Activity:
In the entries that follow, find the line containing "wrap: an exhausted"; from there, copy every line exactly through the line containing "hand-over, the actions".

Exercise data:
(** * Readers-writers coordinator of [n3.cpp]

    A shallow embedding of class [ReadersWriters] and of the threads that
    call it, followed by the properties of the coordinator.

    The class is a monitor: every member function runs with [mtx] held, and
    the only place where the mutex is given up inside a member function is
    [cv.wait(lock, pred)], which is [while (!pred()) cv.wait(lock);].  The
    code between two such points is therefore atomic, and a call of
    [start_read] or [start_write] splits in two pieces: the statements up to
    and including the first evaluation of the predicate, and the statements
    that follow the return of [wait].

    The synchronisation primitives of [n1.cpp] and the film search of
    [n2.cpp] are embedded after the coordinator, each in modules of its
    own; their properties follow those of the coordinator. *)

From stdpp Require Import base list numbers strings pretty sorting.

Local Open Scope Z_scope.

(** ** The coordinator state *)

(** [enum class Priority]. *)
Inductive Priority := READERS | WRITERS | FAIR.

#[global] Instance Priority_eq_dec : EqDecision Priority.
Proof. solve_decision. Defined.

(** The two condition variables of the class and the calls made on them. *)
Inductive CondVar := cv_read | cv_write.

Inductive Signal :=
  | notify_one (cv : CondVar)
  | notify_all (cv : CondVar).

#[global] Instance CondVar_eq_dec : EqDecision CondVar.
Proof. solve_decision. Defined.

#[global] Instance Signal_eq_dec : EqDecision Signal.
Proof. solve_decision. Defined.
(* ===== verification/_CoqProject ===== *)
-Q . S2P
Prelude.v
Crc32.v
ProtectedStore.v
CriticalObject.v
OwnedStore.v
SchedulingPolicy.v
Layout.v
ProtectedRecord.v
Handover.v
HandoverReplica.v
TerminalInput.v
PathResolver.v
ArpCache.v
AtaJournal.v
AtaDisk.v
AtaRecovery.v
AtaAdmission.v
FileObjectGuard.v
FileObjectGuardSpec.v
FileObjectGuardBodies.v
FileObjectGuardProps.v
Heap.v
HeapSpec.v
HeapOps.v
HeapFree.v
HeapResize.v
HeapSafe.v
HeapClient.v
HeapProps.v
ComponentControl.v
ComponentControlSpec.v
ComponentControlProps.v
PieceDocument.v
PieceDocumentSpec.v
PieceDocumentProps.v
Ipc.v
IpcSpec.v
IpcPlain.v
IpcHelpers.v
IpcCaps.v
IpcQueue.v
IpcCalls.v
IpcControl.v
IpcRefine.v
IpcAuthority.v
IpcProps.v
IpcDelivery.v
RegisterStore.v
StorageRequestPool.v
StorageRequestPoolSpec.v
StorageRequestPoolLife.v
StorageRequestPoolInv.v
StorageRequestPoolBodies.v
StorageRequestPoolRuns.v
StorageRequestPoolTrace.v
StorageRequestPoolProps.v
SectorIo.v
Fat12Journal.v
Fat12Remap.v
Fat12Replica.v
Fat12Recovery.v
Fat12Volume.v
Fat12VolumeSpec.v
Fat12VolumeProps.v
Fat12Entries.v
Fat12RemapProps.v
WaitQueue.v
(* ===== verification/Prelude.v ===== *)
(** Verification of core components of the REIST-OS kernel and user space.

    * The program

    REIST-OS (src/) is an operating system in C for i386 and x86-64 built
    around a small trusted core that expects memory upsets, crashes, power
    loss and hung services.  The development covers the parts that carry that
    promise, the ones whose state is data rather than hardware registers:

    - critical objects keep a value redundantly and repair it
      (src/kernel/init/critical_object.c);
    - their clients: the hand-over of the active role between two nodes
      (handover.c, handover_replica.c), the table of administered components
      (component_control.c), the reservations on file objects
      (file_object_guard.c), the supervised ARP cache
      (src/drivers/net/arp_binding_cache.c);
    - the undo journal that makes a group of sector writes atomic
      (src/drivers/block/ata_journal.c);
    - the sector layer of the FAT12 volume: its undo journal, the table of
      replaced sectors, the replicas of critical files, and mounting, reading,
      writing and the packed table in front of them (src/fs/fat12/fat12.c,
      fat12_journal.c, fat12_remap.c, fat12_replica.c, fat12_critical.c);
    - the scheduling policy (src/kernel/sched/scheduling_policy.c), the
      wait queues (src/kernel/sched/wait_queue.c), the terminal input queue
      and its foreground stack
      (src/kernel/proc/terminal_input.c), the path resolution of the shell
      (src/kernel/shell/path_resolver.c), and the heap of user programs
      (src/userspace/libc/lib/heap.c);
    - capability-checked message passing between processes
      (src/kernel/ipc/ipc.c);
    - the request pool between clients, the kernel and the storage service
      (src/kernel/init/storage_request_pool.c);
    - the piece table of the text editor
      (src/userspace/gui/lib/piece_document.c).

    * The files

    The model of a component is a Module named like its file; it holds the
    data with the names of the source, one definition per function, and the
    loops as Fixpoints beside it.  Everything is executable.

    - [Prelude]: machine integers (a value in its range, wrap-around written
      out), list lemmas, tactics, hints.
    - [Crc32]: the two CRC-32 algorithms of the tree and what they detect.
    - [ProtectedStore], [Layout], [ProtectedRecord]: the interface of a
      protected store, structs as bytes, and the load/store helpers the
      clients repeat.
    - [CriticalObject]: critical_object.c, and the instance of the interface.
    - [OwnedStore]: the same interface for owners that look at the lock word;
      [RegisterStore]: the reference store, on which witnesses evaluate.
    - [SchedulingPolicy], [WaitQueue], [TerminalInput], [PathResolver]: one
      file each, definitions and theorems.
    - [Handover], [HandoverReplica], [ArpCache]: clients of the interface.
    - [AtaJournal] (the code), [AtaDisk] (drives with volatile caches, as an
      interface and an implementation), [AtaRecovery] (crash atomicity),
      [AtaAdmission] (what an attach may write on an arbitrary volume).
    - [FileObjectGuard] (the code), [FileObjectGuardSpec] (meaning of a locked
      body, validity, moves), [FileObjectGuardBodies] (every body),
      [FileObjectGuardProps].
    - [Heap] (the code), [HeapSpec], [HeapOps], [HeapFree], [HeapResize] (the
      operations on an abstract heap), [HeapSafe] (arbitrary metadata),
      [HeapClient] (the abstract allocator), [HeapProps].
    - [ComponentControl] (the code), [ComponentControlSpec] (transitions),
      [ComponentControlProps].
    - [PieceDocument] (the code), [PieceDocumentSpec] (documents as lists of
      bytes), [PieceDocumentProps].
    - [Ipc] (the code; a locked region is a [prog] over the statics and the
      stores), [IpcSpec] (seals and the cost of a program), [IpcPlain] (the
      same programs without stores, and when both agree), [IpcHelpers],
      [IpcCaps], [IpcQueue], [IpcCalls], [IpcControl] (references of the helpers and
      calls), [IpcRefine] (sequences of calls), [IpcAuthority] (the
      capability system), [IpcProps], [IpcDelivery] (what became of messages).
    - [StorageRequestPool] (the code; a locked region is a [prog], a bulk call
      two of them with a copy between), [StorageRequestPoolSpec] (meaning of a
      region on the contents of the stores), [StorageRequestPoolLife] (the
      invariant and the moves of the protocol with the party entitled to
      each), [StorageRequestPoolInv] (moves keep the invariant),
      [StorageRequestPoolBodies] (regions consist of moves),
      [StorageRequestPoolRuns] (sequences of events), [StorageRequestPoolTrace]
      (what moves do to one request), [StorageRequestPoolProps].

    - [SectorIo] (a device that reads and writes sectors, as an interface with
      laws, and a floppy whose power fails), [Fat12Journal], [Fat12Remap],
      [Fat12Replica] (the code of the three files behind fat12.c),
      [Fat12Recovery] (what recovery makes of a medium), [Fat12Volume] (the code
      of fat12.c on one volume), [Fat12VolumeSpec] (mounts, transactions and
      calls), [Fat12VolumeProps] (requests), [Fat12Entries] (the packed table),
      [Fat12RemapProps] (the table of replacements).

    * How the parts interact

    handover.c, handover_replica.c, component_control.c, file_object_guard.c,
    arp_binding_cache.c, storage_request_pool.c and ipc.c call
    critical_object_init, _update and _read on objects they own.  Here they are functions of any [ProtectedStore], and
    their theorems use [ProtectedStoreLaws] only; [CriticalObject] proves the
    laws, so each theorem holds of the linked program, and the witnesses run
    over critical objects (those of the request pool mostly over
    [RegisterStore]).  All but ipc.c share [ProtectedRecord]:
    [load_record] and [store_record] are the read and write helpers each of
    those C files has for itself; [Ipc] has its own, because it also looks
    whether an object was ever initialised ([Ipc.BlankStore]).  The scheduler
    is a list of recorded calls there, and the process table may change
    between requests.  [CriticalObject] and [AtaJournal] seal with
    the functions of [Crc32].  [AtaJournal] takes the drive as a record of
    callbacks, as the C code does; [AtaDisk.DiskLaws] says what a drive
    promises and [PowerDisk] is a drive that keeps it.
    [Fat12Volume] calls the journal, the replacements and the replicas as
    fat12.c does, over any [SectorIo.SectorLaws] device.

    * The theorems

    - Critical objects: any single-bit upset of each word, or any damage to
      one copy, is repaired by the next read; an update is atomic at every
      prefix of its stores; a critical object refines a register.
    - Hand-over: in every interleaving of the locked parts, while the clock of the callers does not run
      backwards, a take-over needs the fence of the old epoch, an epoch has one active node, an expired
      lease can be handed over; a replica accepts a frame exactly when it is
      authentic and newer.
    - Component control: after any sequence of requests, ends of processes and
      polls no component is stuck in a transition; requests keep the set of
      ready components closed under dependencies; bringing one up fails
      closed.
    - File objects: over every sequence of calls the records stay valid, a
      granted reservation finds no conflicting pin active, exclusive ones
      included, and none becomes active while it lasts, and an uncertain effect
      fences its resource.
    - ARP: a revoked or expired binding is not resurrected, a commit binds the
      announced address.
    - ATA journal: for every point of power loss and every order in which a
      drive's cache drains, recovery leaves the disk before or after the
      transaction; reads inside a transaction see its writes; an attach writes
      nothing that a fully checked record does not plan.
    - FAT12: a request to sectors without a replacement takes effect as a whole
      or not at all, as seen by every later mount that succeeds; two limits of
      the code are theorems: a power failure between the two headers of a commit
      makes every later recovery refuse the volume, and a rollback does not
      reach the replacement of a sector.  Adding a replacement is atomic, and
      the packed table is an array of 12-bit entries.
    - Scheduling: the selection serves the highest ready class with budget,
      inheritance is the maximum over blocked chains, a cycle starves no task
      that every call's freshly built table offers in one class, budgets are
      accounted exactly or latched as a clock fault.
    - Wait queues: the pointers are the lists they stand for, and a queue that
      is filled by deadline is emptied by deadline.
    - Terminal input: the byte ring is a queue, foreground control refines a
      stack of live processes and a process reads only its own input.
    - Paths: normalisation refines a list of components inside the caller's
      buffers.
    - Heap: a finite map from addresses to bytes is refined by malloc, calloc,
      realloc and free; an arena whose objects have all been freed is whole
      again; on a started heap with arbitrary metadata every call stays inside
      its arrays and ends, and an altered block is detected by the next call
      that reads the heap.
    - Piece table: edits and reads are those of a list of bytes, within the
      stated room none is refused, and streaming writes the text.
    - IPC: from [ipc_init], any sequence of calls gives the answers of the IPC
      without critical objects; records and endpoints form a capability
      system in which authority is only created by [ipc_create], only passed
      on by [ipc_delegate] without amplification, and ends with [ipc_close],
      [ipc_release] or the process; a closed handle stays dead; messages of a
      sender arrive once and in order.
    - Request pool: every sequence of calls and copies consists of moves that
      their callers are entitled to, or poisons the pool; a possible effect of
      a mutation stays on record or fences its resource; a fenced resource or a
      poisoned pool gives no authority; a spent handle stays dead; claims,
      collections and bulk transfers deliver the bytes that were put in.

    A property is a theorem whose comment starts with C and a number; where it
    has hypotheses, a theorem of the same name with the suffix [_witness]
    applies it to a concrete state.

    * Bounds and fuel

    A loop of C with a constant bound is a Fixpoint on the list of its
    indices.  Loops without one carry fuel: the chain walks of the heap have
    [Heap.chain_fuel], more than the block array, and
    [HeapProps.heap_validation_ends] shows that it never runs out; the copy loops of the path
    resolver have the size of the buffer, and the theorems state that calls
    return.  A request of the IPC publishes at most [IpcRefine.request_cost]
    values.  Sequence numbers of critical objects are 32 bits and do not
    wrap: an exhausted object refuses; theorems about runs carry the room they
    need as a hypothesis or state the refusal.

    * What is not modelled

    Interrupt masking and spin locks have no state: a locked region is one
    step.  Where the code gives a lock up in the middle (the fence of the
    hand-over, the actions of component control, the copies of the request
    pool) the model is split there and
    other calls come in between.  Callbacks do not re-enter the component that
    calls them, which the headers demand.  Hardware access, the functions the
    test builds add, and every component the manifest lists as not modelled
    are outside: their effect on a modelled component is a parameter.

    Of the FAT12 code the directories and files above the sectors are left out;
    of the editor the index of wrapped lines.  Mutexes, processes and the
    scheduler around its policy block and switch tasks, and the network stack,
    the other file systems and the drivers work on hardware or on formats that
    no modelled part depends on. *)
From Stdlib Require Export ZArith Lia Btauto.
From stdpp Require Export base tactics decidable option list numbers.
Lemma read_sound object version capacity validator result object' payload :
  typed_object object → is_u32 version →
  critical_object_read object version capacity validator = (result, object', payload) →
  critical_read_ok result = true →
  validator payload = true ∧ (length payload <= capacity)%nat ∧
  ∃ sequence, critical_holds object' version sequence payload.
Proof.
  intros [Htp Hts] Hv. unfold critical_object_read.
  destruct (version =? 0); [by intros [= <- _ _]|].
  rewrite critical_object_lock_spec. destruct (_ =? 0); [|by intros [= <- _ _]].
  cbn [primary shadow publication_lock].
  destruct (copy_check (primary object) _ _) as [ps first] eqn:Hp.
  destruct (copy_check (shadow object) _ _) as [ss second] eqn:Hs.
  destruct (select_copy _ _ _ _) as [r chosen] eqn:Hsel.
  destruct (critical_read_ok r) eqn:Hok; [|intros [= <- _ _] ?; congruence].
  assert (Hc : copy_word chosen WORD_VERSION = version ∧
      is_u32 (copy_word chosen WORD_SEQUENCE) ∧
      0 <= copy_word chosen WORD_LENGTH <= Z.of_nat CRITICAL_OBJECT_MAX_PAYLOAD ∧
      validator (copy_payload chosen (copy_word chosen WORD_LENGTH)) = true ∧
      List.length (copy_payload chosen (copy_word chosen WORD_LENGTH)) =
        Z.to_nat (copy_word chosen WORD_LENGTH)).
  { apply select_copy_ok in Hsel as [[? ->]|[? ->]]; [| |done].
    - by apply (copy_check_sound (primary object) version validator ps).
    - by apply (copy_check_sound (shadow object) version validator ss). }
  destruct Hc as (Hver & Hseq & Hlen & Hval & Hpl).
  destruct (Z.of_nat capacity <? _) eqn:Hcap; [by intros [= <- _ _]|].
  apply Z.ltb_ge in Hcap. intros [= <- <- <-] _.
  split; [done|]. split; [lia|]. eexists. rewrite Hver. apply holds_build.
  rewrite <- Hver at 1. by eapply chosen_rebuild.
Qed.

Lemma read_refused object version capacity validator result object' payload :
  critical_object_read object version capacity validator = (result, object', payload) →
  critical_read_ok result = false → object' = object.
Proof.
  unfold critical_object_read. destruct (version =? 0); [by intros [= _ <- _]|].
  rewrite critical_object_lock_spec. destruct (Z.eqb_spec (publication_lock object) 0);
    [|by intros [= _ <- _]].
  assert (Hu : critical_object_unlock (Object 1 (primary object) (shadow object)) = object)
    by (unfold critical_object_unlock; destruct object; simpl in *; congruence).
  cbn [primary shadow]. destruct (copy_check _ _ _) as [ps first].
  destruct (copy_check _ _ _) as [ss second].
  destruct (select_copy _ _ _ _) as [r chosen]. rewrite Hu.
  destruct (critical_read_ok r) eqn:Hok; [|by intros [= _ <- _]].
  destruct (_ <? _); [by intros [= _ <- _]|]. intros [= <- _ _]. congruence.
Qed.

Lemma unlock_locked object :
  publication_lock object = 0 →
  critical_object_unlock (Object 1 (primary object) (shadow object)) = object.
Proof. destruct object. simpl. by intros ->. Qed.

Lemma update_refused object version payload validator status object' :
  critical_object_update object version payload validator = (status, object') →
  status ≠ 0 → object' = object.
Proof.
  unfold critical_object_update. destruct payload as [payload|]; [|by intros [= _ <-]].
  destruct (_ || _); [by intros [= _ <-]|]. rewrite critical_object_lock_spec.
  destruct (Z.eqb_spec (publication_lock object) 0); [|by intros [= _ <-]].
  cbn [primary shadow]. destruct (copy_check _ _ _), (copy_check _ _ _).
  destruct (next_sequence _ _ _ _); [by intros [= <- _]|].
  intros [= _ <-] _. by apply unlock_locked.
Qed.

Lemma next_sequence_u32 ps ss first second sequence :
  next_sequence ps ss first second = Some sequence → is_u32 sequence ∧ sequence ≠ 0.
Proof.
  unfold next_sequence. destruct (_ && _); [done|]. destruct (_ && _); [done|].
  destruct (Z.eqb_spec (u32 (
    (if copy_status_ok ss &&
       ((if copy_status_ok ps then copy_word first WORD_SEQUENCE
         else copy_word second WORD_SEQUENCE) <? copy_word second WORD_SEQUENCE)
     then copy_word second WORD_SEQUENCE
     else if copy_status_ok ps then copy_word first WORD_SEQUENCE
          else copy_word second WORD_SEQUENCE) + 1)) 0); [done|].
  intros [= <-]. split; [apply u32_range|done].
Qed.

(** A sealed copy built by an update. *)
Lemma update_fields version sequence payload :
  is_u32 version → is_u32 sequence → Forall is_u8 payload →
  (CRITICAL_OBJECT_MAX_PAYLOAD <? length payload)%nat = false →
  fields version sequence CRITICAL_INTEGRITY_HEALTHY payload.
Proof.
  intros ? ? ? Hl. constructor; [done|done| |done|].
  - unfold CRITICAL_INTEGRITY_HEALTHY, CRITICAL_INTEGRITY_RECOVERED. lia.
  - apply Nat.ltb_ge in Hl. lia.
Qed.

Lemma update_sound object version payload validator object' :
  is_u32 version → Forall is_u8 payload →
  critical_object_update object version (Some payload) validator = (0, object') →
  ∃ sequence, critical_holds object' version sequence payload.
Proof.
  intros Hv Hb. unfold critical_object_update.
  destruct (_ || _) eqn:Hg; [by intros [=]|]. rewrite critical_object_lock_spec.
  destruct (publication_lock object =? 0); [|by intros [=]]. cbn [primary shadow].
  destruct (copy_check _ _ _) as [ps first], (copy_check _ _ _) as [ss second].
  destruct (next_sequence _ _ _ _) as [sequence|] eqn:Hn; [|by intros [=]].
  intros [= <-]. exists sequence. apply holds_build.
  apply next_sequence_u32 in Hn as [? _].
  rewrite !orb_false_iff in Hg. destruct Hg as [[_ Hg] _]. by apply update_fields.
Qed.

Lemma storable_guard (payload : list Z) :
  storable payload →
  (length payload =? 0)%nat = false ∧
  (CRITICAL_OBJECT_MAX_PAYLOAD <? length payload)%nat = false.
Proof.
  intros [_ ?]. unfold CRITICAL_OBJECT_MAX_PAYLOAD.
  rewrite Nat.eqb_neq, Nat.ltb_ge. lia.
Qed.

Lemma holds_check object version sequence payload validator :
  critical_holds object version sequence payload → validator payload = true →
  ∃ state, fields version sequence state payload ∧
    copy_check (primary object) version validator =
      (COPY_VALID, copy_build version sequence state payload) ∧
    copy_check (shadow object) version validator =
      (COPY_VALID, copy_build version sequence state payload).
Proof.
  intros (_ & state & Hf & Hp & Hs) Hvalid. exists state. rewrite Hs, Hp.
  split; [done|]. by rewrite copy_check_clean.
Qed.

Exercise output:
    wrap: an exhausted object refuses; theorems about runs carry the room they
    need as a hypothesis or state the refusal.

    * What is not modelled

    Interrupt masking and spin locks have no state: a locked region is one
    step.  Where the code gives a lock up in the middle (the fence of the
    hand-over, the actions of component control, the copies of the request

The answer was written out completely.